Spirituality

Psychedelic drugs can deepen religious experiences

Johns Hopkins Medical School’s Behavioral Pharmacology Research Unit is recruiting clergy as research volunteers in a study of “entheogens,” which are chemicals, usually derived from plants, that are ingested to produce an altered state of consciousness for religious or spiritual purposes.
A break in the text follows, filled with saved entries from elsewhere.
Lemma join_step_assoc (j : join_target) (k : kind) (r r' : JRow) :
  In r' (join_step db j r) ->
  is_some (r_assoc r k) = true \/ j = AssocTable k ->
  is_some (r_assoc r' k) = true.
Proof.
  intros Hin Hor. destruct j as [k0|k0]; simpl in Hin.
  - apply in_map_iff in Hin. destruct Hin as [a [<- _]]. simpl. unfold upd.
    destruct (kind_eqb k0 k) eqn:Ek; [reflexivity|].
    destruct Hor as [Hs|Heq]; [exact Hs|].
    inversion Heq; subst k0. destruct k; discriminate Ek.
  - destruct (r_assoc r k0); [|contradiction].
    apply in_map_iff in Hin. destruct Hin as [e [<- _]]. simpl.
    destruct Hor as [Hs|Heq]; [exact Hs | discriminate Heq].
Qed.

Lemma joined_assoc_kept (js : list join_target) (k : kind) (rows : list JRow) :
  (forall r, In r rows -> is_some (r_assoc r k) = true) ->
  forall r, In r (joined db js rows) -> is_some (r_assoc r k) = true.
Proof.
  revert rows. induction js as [|j js IH]; intros rows Hrows; simpl.
  - exact Hrows.
  - apply IH. intros r Hin. apply in_flat_map in Hin.
    destruct Hin as [r0 [Hr0 Hin]].
    eapply join_step_assoc; [exact Hin|]. left. apply Hrows, Hr0.
Qed.

(** Once the association table of a kind is joined, every row has an
    association row of that kind. *)
Lemma joined_assoc_some (js : list join_target) (k : kind) (rows : list JRow) :
  In (AssocTable k) js ->
  forall r, In r (joined db js rows) -> is_some (r_assoc r k) = true.
Proof.
  revert rows. induction js as [|j js IH]; intros rows; simpl; [contradiction|].
  intros [Heq|Hin].
  - subst j. apply joined_assoc_kept. intros r Hr.
    apply in_flat_map in Hr. destruct Hr as [r0 [_ Hr]].
    eapply join_step_assoc; [exact Hr|]. right. reflexivity.
  - apply IH, Hin.
Qed.

End JoinedRows.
They have attracted serious scholarly attention. William Richards, who holds several graduate degrees in religion, leads legal psychedelic therapy sessions and is helping to monitor volunteers in the Johns Hopkins study, has written Sacred Knowledge: Psychedelics and Religious Experiences. J.H. Ellens’ two-volume anthology, Seeking the Sacred with Psychoactive Substances: Chemical Paths to Spirituality and to God, is the most thorough recent study. These scholars’ research refutes the claim that entheogenists are merely leftover hippies from the 1960s. But religious persecution has made it difficult to collect accurate data on entheogen use. Federal drug policy requires severe penalties for traffickers of even one low dose of LSD: “not less than 5 years, and not more than 40 years” for a first offense and “not less than 20 years, and not more than life” for a second offense. In entheogenic churches, clergy would be the likely “traffickers.” Will a country that prides itself in religious liberty stop persecuting entheogenists?